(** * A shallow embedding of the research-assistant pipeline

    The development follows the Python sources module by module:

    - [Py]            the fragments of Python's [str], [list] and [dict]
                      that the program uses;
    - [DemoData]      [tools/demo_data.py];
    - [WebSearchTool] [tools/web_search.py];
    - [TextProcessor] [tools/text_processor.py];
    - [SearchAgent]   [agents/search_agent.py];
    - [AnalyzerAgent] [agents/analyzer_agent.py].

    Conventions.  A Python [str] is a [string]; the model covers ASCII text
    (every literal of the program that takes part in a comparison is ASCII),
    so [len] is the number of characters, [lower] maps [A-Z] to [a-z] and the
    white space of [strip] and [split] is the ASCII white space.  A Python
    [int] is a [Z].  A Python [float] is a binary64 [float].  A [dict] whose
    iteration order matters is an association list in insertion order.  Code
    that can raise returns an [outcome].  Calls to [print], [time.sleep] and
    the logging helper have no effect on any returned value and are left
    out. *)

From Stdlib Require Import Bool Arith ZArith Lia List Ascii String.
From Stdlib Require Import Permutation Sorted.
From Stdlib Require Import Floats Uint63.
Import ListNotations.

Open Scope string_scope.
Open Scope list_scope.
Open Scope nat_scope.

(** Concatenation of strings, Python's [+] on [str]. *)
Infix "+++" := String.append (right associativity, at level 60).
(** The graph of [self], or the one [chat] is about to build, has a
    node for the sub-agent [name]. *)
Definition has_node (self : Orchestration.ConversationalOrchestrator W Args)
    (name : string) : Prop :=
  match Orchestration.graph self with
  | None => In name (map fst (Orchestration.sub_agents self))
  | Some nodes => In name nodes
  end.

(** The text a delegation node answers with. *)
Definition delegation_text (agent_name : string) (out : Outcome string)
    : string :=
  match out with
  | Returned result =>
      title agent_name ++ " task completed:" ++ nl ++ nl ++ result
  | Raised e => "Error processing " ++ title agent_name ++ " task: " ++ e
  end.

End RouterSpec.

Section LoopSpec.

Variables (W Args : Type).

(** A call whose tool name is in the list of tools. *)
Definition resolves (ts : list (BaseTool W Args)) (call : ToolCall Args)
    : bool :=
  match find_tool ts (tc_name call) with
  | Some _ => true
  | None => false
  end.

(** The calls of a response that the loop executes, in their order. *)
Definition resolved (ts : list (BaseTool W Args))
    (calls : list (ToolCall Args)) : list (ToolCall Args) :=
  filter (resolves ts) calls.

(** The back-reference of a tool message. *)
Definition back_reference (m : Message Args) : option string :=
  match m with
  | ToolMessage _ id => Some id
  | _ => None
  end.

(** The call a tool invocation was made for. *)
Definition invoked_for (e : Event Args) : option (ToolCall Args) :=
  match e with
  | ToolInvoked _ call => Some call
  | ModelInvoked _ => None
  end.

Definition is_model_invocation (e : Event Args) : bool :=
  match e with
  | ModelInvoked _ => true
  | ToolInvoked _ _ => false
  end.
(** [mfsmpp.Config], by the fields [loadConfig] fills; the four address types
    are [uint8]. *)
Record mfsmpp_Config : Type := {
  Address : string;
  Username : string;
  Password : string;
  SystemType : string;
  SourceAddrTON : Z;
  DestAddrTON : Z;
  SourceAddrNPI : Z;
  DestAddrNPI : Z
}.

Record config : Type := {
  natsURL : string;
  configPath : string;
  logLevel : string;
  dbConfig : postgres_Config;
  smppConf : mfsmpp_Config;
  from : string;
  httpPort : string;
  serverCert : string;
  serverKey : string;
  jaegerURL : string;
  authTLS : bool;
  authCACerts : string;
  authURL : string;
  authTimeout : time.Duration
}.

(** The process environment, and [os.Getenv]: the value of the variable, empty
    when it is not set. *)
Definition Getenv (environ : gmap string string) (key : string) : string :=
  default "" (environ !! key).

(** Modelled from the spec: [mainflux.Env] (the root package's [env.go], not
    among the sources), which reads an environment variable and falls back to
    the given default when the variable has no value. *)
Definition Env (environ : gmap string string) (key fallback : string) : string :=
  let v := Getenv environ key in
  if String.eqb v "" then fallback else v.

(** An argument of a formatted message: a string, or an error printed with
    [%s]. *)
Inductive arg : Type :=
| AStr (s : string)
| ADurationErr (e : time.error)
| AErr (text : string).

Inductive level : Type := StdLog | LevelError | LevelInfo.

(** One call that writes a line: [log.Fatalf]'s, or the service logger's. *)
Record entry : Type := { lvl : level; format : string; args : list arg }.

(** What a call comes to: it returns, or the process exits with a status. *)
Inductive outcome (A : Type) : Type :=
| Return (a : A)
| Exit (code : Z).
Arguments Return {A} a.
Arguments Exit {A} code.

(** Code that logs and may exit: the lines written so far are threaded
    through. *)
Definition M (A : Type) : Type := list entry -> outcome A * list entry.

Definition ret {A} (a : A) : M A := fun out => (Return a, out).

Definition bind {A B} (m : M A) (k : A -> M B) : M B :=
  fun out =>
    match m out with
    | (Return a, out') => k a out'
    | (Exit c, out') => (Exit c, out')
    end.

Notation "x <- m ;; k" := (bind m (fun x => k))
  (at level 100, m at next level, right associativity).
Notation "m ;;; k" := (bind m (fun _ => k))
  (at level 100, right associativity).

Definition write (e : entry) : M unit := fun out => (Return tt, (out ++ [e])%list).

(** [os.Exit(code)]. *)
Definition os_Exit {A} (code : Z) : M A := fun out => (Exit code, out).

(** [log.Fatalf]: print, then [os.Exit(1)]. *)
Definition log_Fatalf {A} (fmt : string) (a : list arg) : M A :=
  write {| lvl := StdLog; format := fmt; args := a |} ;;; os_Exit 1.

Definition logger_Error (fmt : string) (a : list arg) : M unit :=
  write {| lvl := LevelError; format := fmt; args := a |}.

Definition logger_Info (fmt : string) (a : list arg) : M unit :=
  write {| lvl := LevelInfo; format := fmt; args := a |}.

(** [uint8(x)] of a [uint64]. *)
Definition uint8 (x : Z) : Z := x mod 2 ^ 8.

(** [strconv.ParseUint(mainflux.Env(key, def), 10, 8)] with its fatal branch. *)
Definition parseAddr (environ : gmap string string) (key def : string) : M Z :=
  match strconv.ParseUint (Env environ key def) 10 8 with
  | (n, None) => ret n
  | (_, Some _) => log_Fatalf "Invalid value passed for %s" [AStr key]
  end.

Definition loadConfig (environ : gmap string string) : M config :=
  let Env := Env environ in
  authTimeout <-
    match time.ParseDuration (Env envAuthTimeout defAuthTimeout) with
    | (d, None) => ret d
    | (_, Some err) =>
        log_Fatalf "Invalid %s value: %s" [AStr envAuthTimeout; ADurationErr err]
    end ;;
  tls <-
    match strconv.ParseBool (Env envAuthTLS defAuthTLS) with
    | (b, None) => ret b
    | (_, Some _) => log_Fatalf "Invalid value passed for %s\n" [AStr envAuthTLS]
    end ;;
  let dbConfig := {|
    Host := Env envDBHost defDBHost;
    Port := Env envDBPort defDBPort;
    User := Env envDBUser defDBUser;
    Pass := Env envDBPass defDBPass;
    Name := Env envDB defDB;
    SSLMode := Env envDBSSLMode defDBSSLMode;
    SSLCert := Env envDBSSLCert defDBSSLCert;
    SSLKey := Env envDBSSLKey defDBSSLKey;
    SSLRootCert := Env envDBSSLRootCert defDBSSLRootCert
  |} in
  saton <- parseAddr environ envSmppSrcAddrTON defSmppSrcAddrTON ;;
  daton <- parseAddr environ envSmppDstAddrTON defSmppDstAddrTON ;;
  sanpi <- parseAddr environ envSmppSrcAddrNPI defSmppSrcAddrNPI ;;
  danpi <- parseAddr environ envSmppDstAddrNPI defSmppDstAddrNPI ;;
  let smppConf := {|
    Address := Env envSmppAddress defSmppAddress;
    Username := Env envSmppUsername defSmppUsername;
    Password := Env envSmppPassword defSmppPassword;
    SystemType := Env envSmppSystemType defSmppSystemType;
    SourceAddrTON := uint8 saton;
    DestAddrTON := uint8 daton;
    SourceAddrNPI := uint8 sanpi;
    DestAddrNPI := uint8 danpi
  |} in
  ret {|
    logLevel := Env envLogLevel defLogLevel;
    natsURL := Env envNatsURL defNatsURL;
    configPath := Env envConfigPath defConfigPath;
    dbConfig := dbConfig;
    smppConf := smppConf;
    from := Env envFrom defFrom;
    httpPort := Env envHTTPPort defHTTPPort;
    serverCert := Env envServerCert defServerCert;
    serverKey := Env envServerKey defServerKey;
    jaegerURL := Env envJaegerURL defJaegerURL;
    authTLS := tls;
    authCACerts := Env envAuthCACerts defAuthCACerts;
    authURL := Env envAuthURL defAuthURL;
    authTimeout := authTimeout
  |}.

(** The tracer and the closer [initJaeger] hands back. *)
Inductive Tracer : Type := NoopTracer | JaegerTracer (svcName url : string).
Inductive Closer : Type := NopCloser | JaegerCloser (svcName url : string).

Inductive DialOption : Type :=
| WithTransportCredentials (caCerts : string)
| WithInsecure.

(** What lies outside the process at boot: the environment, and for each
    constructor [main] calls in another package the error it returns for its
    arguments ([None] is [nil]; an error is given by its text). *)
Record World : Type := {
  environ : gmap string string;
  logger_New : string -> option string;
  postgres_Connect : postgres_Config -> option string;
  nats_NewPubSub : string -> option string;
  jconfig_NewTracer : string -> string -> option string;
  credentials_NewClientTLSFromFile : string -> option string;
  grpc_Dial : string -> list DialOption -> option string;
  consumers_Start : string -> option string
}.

# # # #

[Exercise goal]
Only the lines from the first line of the material above through the line that contains "- [TextProcessor] [tools/text_processor.py];" should be quoted, each one exactly.

[Response box]
(** * A shallow embedding of the research-assistant pipeline

    The development follows the Python sources module by module:

    - [Py]            the fragments of Python's [str], [list] and [dict]
                      that the program uses;
    - [DemoData]      [tools/demo_data.py];
    - [WebSearchTool] [tools/web_search.py];
    - [TextProcessor] [tools/text_processor.py];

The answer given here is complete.